Typically, the easiest way to find Congressional debate regarding a specific law is to consult its legislative history. These legislative histories compile all of the associated bills, House and Senate hearings, reports, and documents, and references to debate in the Congressional Record for public laws. With our subscription database, Proquest Legislative Insight, you can find legislative histories and link out to the affiliated digital hearings, documents and reports, Congressional Record debate, and other materials, as described in Chris Brown’s blog post, “How do I research federal legislative histories?” However, legislative histories are only available for bills that were signed into law, not for bills that were never passed.
To find Congressional debate related to unsigned bills, you can search THOMAS, the Library of Congress’ freely-available database of legislative information. THOMAS provides references to relevant pages of the Congressional Record from the “Bill Text” overview. If you wanted to find debate in the Congressional Record related to the DREAM Act, for example, you could search for a specific bill, such as S.3992 (Development, Relief, and Education for Alien Minors Act of 2010 or the DREAM Act of 2010), by selecting the “Search Bill Text from Multiple Congresses” option on the main page, typing in the bill number in the search box (3992) and limiting your search to the 111th Congress (2009-2010).
This search will retrieve the Bill Text for S.3992, with the links to Congressional Record references.
Instead of searching by bill number, you can also search by keyword (e.g., dream act), however, be sure that you are searching the Bill Text, in order to obtain the direct link to Congressional Record (CR) references. Although the Bill Summary and Status will also give the CR references, they are listed with other information under the “All Congressional Actions” link.

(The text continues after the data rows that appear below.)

(* ===== verification/Hyp.v ===== *)
(** The channels to the hypervisor (hgsl_hyp.c): opening a channel with its
    handshakes, a transaction over it, and the pool that hands channels out, takes
    them back and keeps those that wait for the retry of an interrupted call. *)

From S2P Require Import Prelude.
From S2P Require Import Bytes.
From S2P Require Import Parcel.

(** * Definitions *)

Definition GSL_SUCCESS : Z := 0.
Definition GSL_FAILURE : Z := -1.
Definition HAB_INVALID_HANDLE : Z := -1.
Definition RPC_CLIENT_NAME_SIZE : nat := 64.
Definition GSL_RPC_CLIENT_TYPE_2 : Z := 2.
Definition g_client_type : Z := GSL_RPC_CLIENT_TYPE_2.
Definition g_client_version : Z := 1.
Definition sizeof_gsl_memdesc_t : Z := 56.

(** enum gsl_rpc_func_t, the functions that are called. *)
Definition RPC_LIBRARY_OPEN : Z := 0.
Definition RPC_LIBRARY_CLOSE : Z := 1.
Definition RPC_DEVICE_OPEN : Z := 4.
Definition RPC_DEVICE_CLOSE : Z := 5.
Definition RPC_COMMAND_ISSUEIB : Z := 12.
Definition RPC_COMMAND_READTIMESTAMP : Z := 14.
Definition RPC_COMMAND_ISSUEIB_WITH_ALLOC_LIST : Z := 16.
Definition RPC_COMMAND_CHECKTIMESTAMP : Z := 17.
Definition RPC_COMMAND_WAITTIMESTAMP : Z := 18.
Definition RPC_CONTEXT_CREATE : Z := 21.
Definition RPC_CONTEXT_DESTROY : Z := 22.
Definition RPC_PERFCOUNTER_SELECT : Z := 44.
Definition RPC_PERFCOUNTER_DESELECT : Z := 45.
Definition RPC_PERFCOUNTER_QUERYSELECTIONS : Z := 46.
Definition RPC_PERFCOUNTER_READ : Z := 47.
Definition RPC_SYNCOBJ_WAIT_MULTIPLE : Z := 60.
Definition RPC_MEMORY_MAP_EXT_FD_PURE : Z := 64.
Definition RPC_MEMORY_UNMAP_EXT_FD_PURE : Z := 65.
Definition RPC_GET_SHADOWMEM : Z := 66.
Definition RPC_PUT_SHADOWMEM : Z := 67.
Definition RPC_HANDSHAKE : Z := 69.
Definition RPC_SUB_HANDSHAKE : Z := 70.
Definition RPC_DISCONNECT : Z := 71.
Definition RPC_MEMORY_SET_METAINFO : Z := 72.
Definition RPC_GET_SYSTEM_TIME : Z := 73.
Definition RPC_GET_DBQ_INFO : Z := 74.
Definition RPC_DBQ_CREATE : Z := 75.
Definition RPC_NOTIFY_CLEANUP : Z := 77.
Definition RPC_CONTEXT_QUERY_DBCQ : Z := 79.
Definition RPC_CONTEXT_REGISTER_DBCQ : Z := 80.
Definition RPC_GSLPROFILER_PER_PROC_GPU_BUSY : Z := 81.
Definition RPC_GSLPROFILER_PER_PROC_GPU_PMEM : Z := 82.
Definition RPC_DEVICE_ACTIVATE : Z := 84.
Definition RPC_GVM_INIT : Z := 85.
Definition RPC_GVM_DEINIT : Z := 86.

(** struct hgsl_hab_channel_t; the node is the membership in the lists of the pool,
    and there is one pool. *)
Record hgsl_hab_channel_t := {
  ch_socket : Z;
  ch_id : Z;
  ch_wait_retry : bool;
  ch_busy : bool;
  ch_send_buf : gsl_hab_payload;
  ch_recv_buf : gsl_hab_payload }.

#[export] Instance channel_eta : Eta hgsl_hab_channel_t := λ r,
  {| ch_socket := ch_socket r; ch_id := ch_id r; ch_wait_retry := ch_wait_retry r;
     ch_busy := ch_busy r; ch_send_buf := ch_send_buf r; ch_recv_buf := ch_recv_buf r |}.

(** What the driver does to the sockets, in order. *)
Inductive hab_event :=
| HabSend (socket : Z) (data : list Z)
| HabRecv (socket : Z)
| HabClose (socket : Z)
| HabExport (socket size export_id : Z)
| HabUnexport (socket export_id : Z)
| HabImport (socket size export_id : Z)
| HabUnimport (socket export_id : Z).

(** struct hgsl_hyp_priv_t, with the memory of its channels, the events so far and
    the count of questions asked outside of the driver. *)
Record hgsl_hyp_priv_t := {
  hy_free : list ptr;
  hy_busy : list ptr;
  hy_conn_id : Z;
  hy_client_name : list Z;
  hy_client_pid : Z;
  hy_idr : gmap Z ptr;
  hy_channels : gmap ptr hgsl_hab_channel_t;
  hy_log : list hab_event;
  hy_clock : nat }.

#[export] Instance hyp_eta : Eta hgsl_hyp_priv_t := λ r,
  {| hy_free := hy_free r; hy_busy := hy_busy r; hy_conn_id := hy_conn_id r;
     hy_client_name := hy_client_name r; hy_client_pid := hy_client_pid r;
     hy_idr := hy_idr r; hy_channels := hy_channels r; hy_log := hy_log r;
     hy_clock := hy_clock r |}.

(** Memory, identifiers and the sockets of the hypervisor, by the number of the
    question.  habmm_socket_recv gives its return code and the bytes it wrote. *)
Class Hab := {
  hab_malloc : nat → Z → option (list Z);
  hab_zalloc : nat → bool;                     (* hgsl_zalloc of a channel *)
  hab_idr_alloc : nat → gmap Z ptr → Z;
  hab_uid : nat → Z;                           (* from_kuid of current_uid *)
  hab_stack : nat → list Z;                    (* what a local array holds *)
  hab_open : nat → Z → Z * Z;                  (* return code, socket *)
  hab_send : nat → Z → list Z → Z;
  hab_recv : nat → Z → Z → bool → Z * list Z;
  hab_export : nat → Z → Z → Z * Z;            (* return code, export id *)
  hab_unexport : nat → Z → Z → Z;
  hab_import : nat → Z → Z → Z → Z * option ptr;
  hab_unimport : nat → Z → Z → Z;
  hab_stack_size : ∀ t, length (hab_stack t) = 84%nat;
  hab_malloc_size : ∀ t n mem, 0 ≤ n → hab_malloc t n = Some mem → Z.of_nat (length mem) = n;
  hab_idr_fresh : ∀ t idr, 0 < hab_idr_alloc t idr → idr !! hab_idr_alloc t idr = None;
  hab_idr_error : ∀ t idr, hab_idr_alloc t idr ≠ 0;
  hab_recv_size : ∀ t socket max i, Z.of_nat (length (hab_recv t socket max i).2) ≤ Z.max 0 max }.

Abbreviation no_sends := (Some []) (only parsing).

Another option is to search the Congressional Record directly, either through THOMAS or a different source. Penrose Library has subscription access to the Congressional Record via Proquest Congressional (from 1873-1999) and HeinOnline (1873-2009, Congressional Record Daily from 1980-2012/current). HeinOnline enables you to search the Congressional Record by: keywords in the full text; section date, description, author, and title; and volume date and title. Proquest Congressional offers multiple field searching, including: all fields except full text; all fields including full text; subject; member of Congress; content type; roll call votes; bills, laws, and resolutions; and full text by section, with limits by date or Congress.
Alternatively, you can search the Congressional Record through FdSys, the federal government’s freely-available Federal Digital System. FdSys provides access to the Congressional Record from 1994 to the present and features searching by keyword in the full text and limiting by date. When you obtain the Congressional Record references from THOMAS, you will actually link out to the PDF version provided by FdSys.